A Payne for the prosecution
Office of the Director of Public Prosecutions (Qld) for the prosecution
- The defendant child is charged with one count of armed robbery in company.
- At 8:50 am on 11 February 2020 15 year old Eli and his 14 year old girlfriend Olivia were walking outside of and towards their school. They both heard someone call out Eli’s name from a car. A car pulled up beside them. A young girl described as “small, skinny and white” got out of the car and approached the two young students. She was armed with a hammer and demanded Eli’s hat and his watch. Eli initially refused to hand over his property however became concerned for his girlfriend’s safety if he did not, so he gave the property to the robber. Eli and Olivia hastily entered their school and attended the office.
- The driver of the car was a tall, indigenous man. He has not been identified. Both Eli and Olivia described that man as reaching for the car door and something in the waistband of his pants at around the time that Eli refused to hand over his property. Both Eli and Olivia described the principal offender alighting from the rear driver seat of the car.
- Eli described there being another girl in the back of the car. He knew her as Alyiah. He thought she was 13 or 14 years of age.
- Eli did not see a third girl in the car although knew that Olivia had seen a third girl. Olivia saw Alyiah in the middle of the backseat and saw a third girl in the rear passenger seat. The prosecution alleges that girl (the third girl) was the defendant child. The real issue in the trial is one of identification of the defendant child as the third girl. There is a secondary issue (if satisfied of her identification) as to whether she was a party to the armed robbery.
- The defendant child elected trial by judge alone. It was admitted at the commencement of the trial that despite her being thirteen years of age at the time of trial and twelve at the time of the offence she had the capacity to know that she ought not do the act of robbing another person or aiding in such a robbery.
- Eli described the robber as having, blonde-brown hair, tied up in a ponytail wearing a cap and a black/maroon coloured t-shirt. He said she was between 14 and 16 years of age and probably around five feet, six inches in height. The girl he knew as Alyiah was 13 or 14 years of age. She was wearing a black t-shirt with a “Bob Marley” print on it. Alyiah did not get out of the car at any stage. Eli said that after he handed over his watch he heard Alyiah say if he didn’t “hand over his stuff they would get out and jump Olivia.”
- There was no dispute in the trial that both Eli and Olivia were honest witnesses who gave their best account of a frightening armed robbery that they were subjected to on their way to school. They each gave evidence by way of a section 93A statement. They were not cross-examined.

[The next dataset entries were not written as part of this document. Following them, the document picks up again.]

(** * Reusable fuzzy extractor from digital lockers (canetti/)

    A shallow embedding of [canetti/digitallocker.py] ([lock], [unlock]) and
    [canetti/canetti.py] ([set_l], [gen], [rep]), with the fragments of the
    Python run time they rely on: exceptions, tuple unpacking, indexing,
    [str], [int(_, 16)], [hex], [bytes.hex], [bytes.fromhex], UTF-8
    decoding, [secrets.token_bytes], [numpy.random.randint] and [hashlib].

    Conventions of the embedding.
    - A Python [str] is the [string] of its UTF-8 bytes, so [str.encode()]
      and [bytes.decode()] are well-formedness checks.
    - A [str] with a lone surrogate is written with the three-byte form
      of the surrogate: it is not well-formed UTF-8, and [str.encode()]
      raises UnicodeEncodeError on it.
    - Python [int] is [Z]; a Python [float] is an IEEE 754 double
      ([spec_float] of the Standard Library, precision 53), with the
      rounding, the infinities and the exceptions of the operations that
      [set_l] uses.  The C library behind [math.log], [math.log2] and the
      power of two floats is a parameter [Libm].  Real numbers name the
      number that a double stands for ([float_value]) and the value that
      the specification gives for [set_l] ([locker_bound]); the size
      count [get_size_of_helper_data_bits] takes the logarithm of the
      length of the reading as a real number.
    - A function that can raise returns a [result]; one that draws random
      values threads the state [Rng] of the two random sources.
    - The hash functions of [hashlib] are a parameter [digest].

    After these come [canetti/patterns.py] ([hamming_distance],
    [complementary_hamming_distance], [get_pattern], [switch]),
    [get_size_of_helper_data_bits] of [canetti/canetti.py], and the
    computations of the scripts [arduino/serial_monitor.py] (the record
    written for the bytes read) and [arduino/analysis.py] (the parsing of
    data.txt and the unstable bits), with [numpy.random.choice],
    [bin], [str.zfill], [bytes.strip], [str.strip] and [int] of one
    character. *)

From Stdlib Require Import ZArith NArith Reals Lra Lia List Bool Ascii String.
From Stdlib Require Import HexString Decimal DecimalString SpecFloat.
From Stdlib Require BinaryString.
Import ListNotations.

Open Scope string_scope.
Open Scope list_scope.
Open Scope Z_scope.

(** ** Exceptions and results *)

Inductive exn : Set :=
| ValueError
| TypeError
| NameError
| IndexError
| ZeroDivisionError
| OverflowError
| UnicodeEncodeError.

Inductive result (A : Type) : Type :=
| Ok (a : A)
| Raise (e : exn).

Arguments Ok {A} a.
Arguments Raise {A} e.

Definition bind {A B : Type} (m : result A) (f : A -> result B) : result B :=
  match m with
  | Ok a => f a
  | Raise e => Raise e
  end.

Declare Scope res_scope.
Delimit Scope res_scope with res.
Notation "x <- m ;; k" := (bind m (fun x => k))
  (at level 61, m at next level, right associativity) : res_scope.
Notation "' pat <- m ;; k" := (bind m (fun x => match x with pat => k end))
  (at level 61, pat pattern, m at next level, right associativity) : res_scope.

- The investigating officer who gave evidence in the trial, Constable Stephen Billiau, said that Eli did not identify the defendant child in a photoboard identification procedure that took place, however he did not know whether Eli had been able to identify any other person in photoboard identification procedures. Whilst there are two other girls charged in the same count as the defendant child, there was no evidence before me during this trial as to who those offenders were. I am aware that the two other girls have in fact entered pleas of guilty to the charge, however that information is not in evidence in this trial and is in any event irrelevant. I ignore the entry of those pleas from my consideration.
- The evidence of identification of the defendant child as the third girl comes from Olivia. She described the principal offender as being around five foot, six inches in height with blondish, brown hair which also appeared orange. Her hair was tied back in a bun or ponytail and she was wearing a black cap. She was very skinny and was wearing a purple coloured shirt. She knew the second girl, sitting in the middle of the back seat of the car as Alyiah. She had black hair which she was wearing in a bun with a fringe. She also described Alyiah as wearing a “Bob Marley” shirt. Her skin was light brown and her eyes dark brown.
- The third girl who on the Crown case is the defendant child, Olivia described as “really small” with “really curly hair, sorta messy, high up” in either a bun or ponytail. She had “sort of blonde streaks” in her hair and “real dark skin” and was wearing a black shirt. Olivia heard Alyiah and the third girl say “if you’re not gonna give the stuff just bash the girl, bash his woman” during the course of the robbery. The prosecution argues that by making that statement, the third girl was aiding or encouraging the principal offender to commit the robbery.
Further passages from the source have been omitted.